Replacing enological terminology with art words, one re-reads Alice Feiring’s piece and concludes (as Wolfe did with all the Pollocks, the de Koonings, the Rauschenbergs and the Stellas he gawked at) that, within the genre known as ‘natural wine’,  it’s not ‘enjoying is believing’ you ninny, but ‘believing is enjoying…’

But Hell, It’s Earth Day, So Let’s Toss Tender Young Alice A Bone

“Fetch, Baby.”

In 1997, in Champagne-Mouton, France (home of Pineau des Charentes, which has nothing to do with the story other than to justify its appearance in a wine blog), Ira Einhorn was arrested and ultimately extradited to the United States where he stood trial for the 1977 murder of the unstoppably-beautiful Holly Maddux.  He’d gone on the lam four years later, just days before his murder trial was to begin, by skipping bail and fleeing to Europe.

What gives the case it’s sickest, most Court TV-iest appeal is that, rather than doing the responsible thing and disposing of dead Holly, Einhorn kept her remains inside a trunk inside a closet inside his apartment.  In fact, he was caught when nature took it’s inevitably icky course and Holly began to seep into the neighbor’s apartment downstairs.

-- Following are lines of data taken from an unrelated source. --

(* ===== verification/Sampling.v ===== *)
(** * Sampling: [apps/api/src/sampling/mod.rs] and [sampling/type_infer.rs]

    The result of every sampler, the strict type inference they share, and
    the table of columns the JSON and XML samplers build.  chrono's parsers
    are parameters; [str::parse::<f64>] is the standard library's, of which
    only the accepted grammar matters here. *)
From S2P Require Import Prelude RustStr Json.
From Stdlib Require Import Ascii.

Definition DEFAULT_BYTE_CAP : Z := 8 * 1024 * 1024.
Definition MAX_ROW_CAP : Z := 200.
Definition DEFAULT_ROW_CAP : Z := 25.

Record SampleColumn : Type := mkColumn { col_name : string; col_type : string; col_nullable : bool }.

Record SampleResult : Type := mkSample {
  sp_format : string; sp_columns : list SampleColumn; sp_rows : list jmap; sp_row_count : Z;
  sp_truncated : bool; sp_bytes_read : Z }.

Inductive SampleError : Type :=
  | SEmpty
  | SInvalid (format message : string)
  | SUnsupported (format : string).

Abbreviation Sampled := (result SampleError).

(** ** [str::parse::<f64>]: the grammar of the standard library's documentation *)

Definition strip_sign (s : string) : string :=
  match s with String "+" r | String "-" r => r | _ => s end.

(** [Exp ::= 'e' Sign? Digit+], or nothing. *)
Definition exponent_ok (s : string) : bool :=
  match s with
  | EmptyString => true
  | String a r =>
      (Ascii.eqb a "e" || Ascii.eqb a "E")
      && (let '(d, r') := span_digits (strip_sign r) in negb (is_empty d) && is_empty r')
  end.

(** [Number ::= ( Digit+ | Digit+ '.' Digit* | Digit* '.' Digit+ ) Exp?] *)
Definition decimal_ok (s : string) : bool :=
  let '(whole, r) := span_digits s in
  match r with
  | String "." r' =>
      let '(frac, r'') := span_digits r' in
      (negb (is_empty whole) || negb (is_empty frac)) && exponent_ok r''
  | _ => negb (is_empty whole) && exponent_ok r
  end.

Definition parse_f64_ok (s : string) : bool :=
  let r := strip_sign s in
  mem_str (to_ascii_lowercase r) ["inf"; "infinity"; "nan"] || decimal_ok r.

Definition is_nil {A} (l : list A) : bool := match l with [] => true | _ => false end.

(** ** Type inference *)
Definition is_bool (v : string) : bool := mem_str (to_ascii_lowercase v) ["true"; "false"; "0"; "1"].

Section Infer.
(** chrono: [DateTime::parse_from_rfc3339] and [NaiveDate::parse_from_str]
    with [%Y-%m-%d] succeed. *)
Context (rfc3339_ok date_ok : string → bool).

Definition is_datetime (v : string) : bool := rfc3339_ok v || date_ok v.

Definition is_int (v : string) : bool := is_some (parse_i64 v).

(** The loop's flags. *)
Record Flags : Type := mkFlags { all_bool : bool; all_int : bool; all_num : bool; all_dt : bool; had_any : bool }.

Definition flags_start : Flags := mkFlags true true true true false.

Definition flags_step (v : string) (f : Flags) : Flags :=
  mkFlags (all_bool f && is_bool v) (all_int f && is_int v) (all_num f && parse_f64_ok v)
    (all_dt f && is_datetime v) true.

Definition flags_answer (f : Flags) : string :=
  if negb (had_any f) then "string"
  else if all_bool f then "boolean"
  else if all_int f then "integer"
  else if all_num f then "number"
  else if all_dt f then "datetime"
  else "string".

Fixpoint infer_loop (f : Flags) (values : list string) : string :=
  match values with
  | [] => flags_answer f
  | raw :: values =>
      let v := trim raw in
      if is_empty v then infer_loop f values
      else
        let f' := flags_step v f in
        if negb (all_bool f' || all_int f' || all_num f' || all_dt f') then "string"
        else infer_loop f' values
  end.

Definition infer_column_type (values : list string) : string := infer_loop flags_start values.

(** ** The columns of a list of objects (JSON and XML samplers) *)

(** The keys in the order they are first seen. *)
Definition add_key (order : list string) (k : string) : list string :=
  if mem_str k order then order else order ++ [k].
Definition key_order (rows : list jmap) : list string :=
  fold_left (λ order row, fold_left add_key (map fst row) order) rows [].

Definition is_null_cell (o : option value) : bool :=
  match o with None | Some VNull => true | _ => false end.

(** [show] is the text of a value that is neither null nor a string. *)
Definition raw_cell (show : value → string) (o : option value) : string :=
  match o with
  | None | Some VNull => EmptyString
  | Some (VString s) => s
  | Some v => show v
  end.

Definition column_of (show : value → string) (rows : list jmap) (k : string) : SampleColumn :=
  mkColumn k (infer_column_type (map (λ row, raw_cell show (map_get k row)) rows))
    (existsb (λ row, is_null_cell (map_get k row)) rows).

Definition columns_of (show : value → string) (rows : list jmap) : list SampleColumn :=
  map (column_of show rows) (key_order rows).

(** ** Theorems *)

(** The reference: the first type of the list all the non-blank values have. *)
Definition type_of_values (vs : list string) : string :=
  if is_nil vs then "string"
  else if forallb is_bool vs then "boolean"
  else if forallb is_int vs then "integer"
  else if forallb parse_f64_ok vs then "number"
  else if forallb is_datetime vs then "datetime"
  else "string".

Definition non_blank_values (values : list string) : list string :=
  List.filter (λ v, negb (is_empty v)) (map trim values).

Lemma infer_loop_spec f values :
  let vs := non_blank_values values in
  infer_loop f values =
    flags_answer (mkFlags (all_bool f && forallb is_bool vs) (all_int f && forallb is_int vs)
      (all_num f && forallb parse_f64_ok vs) (all_dt f && forallb is_datetime vs)
      (had_any f || negb (is_nil vs))).
Proof.
  revert f. induction values as [|raw values IH]; intros f vs.
  - subst vs. cbn [non_blank_values List.filter map forallb infer_loop is_nil negb].
    rewrite !andb_true_r, orb_false_r. by destruct f.
  - unfold vs, non_blank_values. cbn [map List.filter infer_loop].
    destruct (is_empty (trim raw)) eqn:He; cbn [negb]; [apply IH|]. cbv zeta in IH |- *.
    set (v := trim raw) in *. fold (non_blank_values values). set (vs' := non_blank_values values) in *.
    cbn [forallb is_nil negb]. rewrite orb_true_r, !andb_assoc.
    change (flags_step v f) with (mkFlags (all_bool f && is_bool v) (all_int f && is_int v)
      (all_num f && parse_f64_ok v) (all_dt f && is_datetime v) true).
    cbn [all_bool all_int all_num all_dt].
    destruct (negb (all_bool f && is_bool v || _ || _ || _)) eqn:Hany.
    + apply negb_true_iff, orb_false_iff in Hany as [[[Hb Hi]%orb_false_iff Hn]%orb_false_iff Hd].
      by rewrite Hb, Hi, Hn, Hd.
    + by rewrite IH.
Qed.

(** Column types are inferred exactly as documented: blank values do not
    count, no value at all is a string, and otherwise the type is the first of
    boolean, integer, number and datetime that every value has, or string;
    the early exit changes nothing. *)
Theorem infer_column_type_spec values :
  infer_column_type values = type_of_values (non_blank_values values).
Proof.
  unfold infer_column_type. rewrite infer_loop_spec. unfold type_of_values.
  by destruct (non_blank_values values).
Qed.
End Infer.

(** *** The columns *)
Lemma add_key_spec order k :
  NoDup order → NoDup (add_key order k) ∧ (∀ x, x ∈ add_key order k ↔ x ∈ order ∨ x = k).
Proof.
  intros Hnd. unfold add_key. destruct (mem_str k order) eqn:Hm.
  - apply mem_str_true in Hm. split; [done|]. naive_solver.
  - apply mem_str_false in Hm. split.
    + apply list.NoDup_app. split_and!; [done| |apply NoDup_singleton].
      intros x Hx ->%list_elem_of_singleton. done.
    + intros x. by rewrite elem_of_app, list_elem_of_singleton.
Qed.

Lemma add_keys_spec order ks :
  NoDup order → let order' := fold_left add_key ks order in
  NoDup order' ∧ (∀ x, x ∈ order' ↔ x ∈ order ∨ x ∈ ks) ∧ order `prefix_of` order'.
Proof.
  revert order. induction ks as [|k ks IH]; intros order Hnd; cbn.
  - split_and!; [done|set_solver|done].
  - destruct (add_key_spec order k Hnd) as [Hnd' Hin]. destruct (IH _ Hnd') as (H1 & H2 & H3).
    split_and!; [done| |].
    + intros x. rewrite H2, Hin. set_solver.
    + etrans; [|exact H3]. unfold add_key. destruct (mem_str k order); [done|by apply prefix_app_r].
Qed.

(** The columns are the union of the rows' keys, each once, and seeing more
    rows only appends. *)
Lemma key_order_spec rows :
  NoDup (key_order rows) ∧ (∀ k, k ∈ key_order rows ↔ ∃ row, row ∈ rows ∧ k ∈ map fst row).
Proof.
  unfold key_order. assert (∀ order, NoDup order →
    let order' := fold_left (λ order row, fold_left add_key (map fst row) order) rows order in
    NoDup order' ∧ (∀ x, x ∈ order' ↔ x ∈ order ∨ ∃ row, row ∈ rows ∧ x ∈ map fst row)) as H.
  { induction rows as [|row rows IH]; intros order Hnd; cbn; [set_solver|].
    destruct (add_keys_spec order (map fst row) Hnd) as (H1 & H2 & _). destruct (IH _ H1) as [H3 H4].
    split; [done|]. intros x. rewrite H4, H2. set_solver. }
  destruct (H [] (NoDup_nil_2)) as [H1 H2]. split; [done|]. intros k. rewrite H2. set_solver.
Qed.

Lemma key_order_app rows rows' : key_order rows `prefix_of` key_order (rows ++ rows').
Proof.
  unfold key_order. rewrite fold_left_app.
  assert (∀ order, NoDup order →
    order `prefix_of` fold_left (λ order row, fold_left add_key (map fst row) order) rows' order) as H.
  { induction rows' as [|row rows' IH]; intros order Hnd; cbn; [done|].
    destruct (add_keys_spec order (map fst row) Hnd) as (H1 & _ & H2). etrans; [exact H2|by apply IH]. }
  apply H. apply key_order_spec.
Qed.

Lemma map_get_None k m : map_get k m = None ↔ k ∉ map fst m.
Proof.
  induction m as [|[k' v] m IH]; cbn; [set_solver|].
  destruct (String.eqb_spec k k') as [->|Hne]; [set_solver|]. rewrite IH. set_solver.
Qed.

(** What the columns say about the rows. *)
Definition columns_describe (infer : list string → string) (show : value → string) (rows : list jmap)
    (columns : list SampleColumn) : Prop :=
  NoDup (map col_name columns) ∧
  (∀ k, k ∈ map col_name columns ↔ ∃ row, row ∈ rows ∧ map_get k row ≠ None) ∧
  ∀ c, c ∈ columns →
    (col_nullable c = true ↔ ∃ row, row ∈ rows ∧ is_null_cell (map_get (col_name c) row) = true) ∧
    col_type c = infer (map (λ row, raw_cell show (map_get (col_name c) row)) rows).

Lemma columns_of_describe rfc3339_ok date_ok show rows :
  columns_describe (infer_column_type rfc3339_ok date_ok) show rows (columns_of rfc3339_ok date_ok show rows).
Proof.
  unfold columns_of. destruct (key_order_spec rows) as [Hnd Hin].
  assert (map col_name (map (column_of rfc3339_ok date_ok show rows) (key_order rows)) = key_order rows) as Hn.
  { rewrite map_map. apply map_id. }
  split_and!.
  - by rewrite Hn.
  - intros k. rewrite Hn, Hin. setoid_rewrite map_get_None.
    split; intros (row & ? & Hk); exists row; (split; [done|]); [naive_solver|by apply dec_stable].
  - intros c (k & -> & _)%list_elem_of_fmap. cbn. split; [|done].
    rewrite existsb_exists. setoid_rewrite list_elem_of_In. done.
Qed.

And So, Why Should We Love This Fleshy, Fumbling, Felonious Fuck, As My Headline So Pointedly Demands?

For the same reason that Alice Feiring incites us to love natural wine:

We should love Ira Einhorn because it’s Earth Day. 

I mean, composting your girlfriend?  How much more ‘green’ can you get?

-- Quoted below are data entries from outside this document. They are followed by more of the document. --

(* ===== verification/SampleXml.v ===== *)
(** * The XML sampler: [apps/api/src/sampling/xml.rs]

    quick-xml's reader is a parameter: for an input, the events it gives
    (with [trim_text]) before the end of the input, each with its possible
    error.  An attribute comes with its local name and its decoded value, when
    it decodes; undecodable attribute syntax is already dropped
    ([attributes().flatten()]). *)
From S2P Require Import Prelude RustStr Json Sampling SampleJson.
From Stdlib Require Import Ascii.

Abbreviation Attrs := (list (string * option string)).

Inductive Event : Type :=
  | EvStart (name : string) (attrs : Attrs)
  | EvEnd
  | EvEmpty (name : string) (attrs : Attrs)
  | EvText (unescaped : result string string)
  | EvOther.

Abbreviation Events := (list (result string Event)).

Definition utf8_or_empty (s : string) : string := default EmptyString (from_utf8 s).

Definition is_colon (a : ascii) : bool := Ascii.eqb a ":".
Definition local_name (qname : string) : string := rsplit_next is_colon (utf8_or_empty qname).
Definition local_name_eq (qname wanted : string) : bool := (local_name qname =? wanted)%string.

Definition attr_entry (a : string * option string) : string * value :=
  ("@" +:+ utf8_or_empty a.1, VString (default EmptyString a.2)).
Definition attr_map (attrs : Attrs) : jmap := obj_entries (map attr_entry attrs).

Definition simplify (m : jmap) : value :=
  match m with
  | [_] => match map_get "$text" m with Some v => v | None => VObject m end
  | _ => VObject m
  end.

Definition insert_first_only (out : jmap) (key : string) (v : value) : jmap :=
  if map_contains key out then out else map_insert key v out.

Definition text_entry (txt : string) (out : jmap) : jmap :=
  if is_empty (trim txt) then out else map_insert "$text" (VString txt) out.

Definition empty_value (attrs : Attrs) : value :=
  let child := attr_map attrs in if is_nil child then VNull else simplify child.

Oh, and also, Einhorn invented Earth Day.

Ira and Holly

Now, before you start, People Who Think Earth Day Has Any Real Impact On Humanity’s Ecological Holocaust; yes, I know that event organizers have made sworn statements distancing themselves from Einhorn and saying it just ain’t so, but these are also the folks who petition to have carbon dioxide declared a ‘pollutant’ even though we exhale it, and who want electronics manufacturers to be liable for the cost of recycling TVs, even though real environmentalists shouldn’t be home watching TV—they should be out scraping British Petroleum sheen off of Mexican ducks.

Whether or not you accept Einhorn’s version of things, he insists that back in 1970, before he became a potbellied prisoner and was merely a whale-sized windbag, he alone created the largest secular holiday on the planet (this year, for example, over a billion people will refrain from exhaling on April 22) while he was hanging around the University of Pennsylvania campus writing poetry and seducing cute chicks.

Ira as Master Of Ceremonies, Earth Day, 1970

What’s beyond question is that Einhorn was Master of Ceremonies at that first Earth Day rally in Fairmount Park, Philadelphia, introducing such photo-opportunists as keynote speaker Edmund Muskie (best known for the so-called ‘Canuck Letter’ in which he was falsely accused of making disparaging remarks about French-Canadians—like that’s a problem to begin with?) and Allen Ginsburg, author of the preternaturally awful ‘Howl’, which I still haven’t been able to entirely slog through even though he wrote it in 1955—but I’m trying; I’m trying…

So popular was the event at the time that in many places, Earth Day is now celebrated for an entire week—although most people opt out once they discover how hard it is to hold your breath for that long.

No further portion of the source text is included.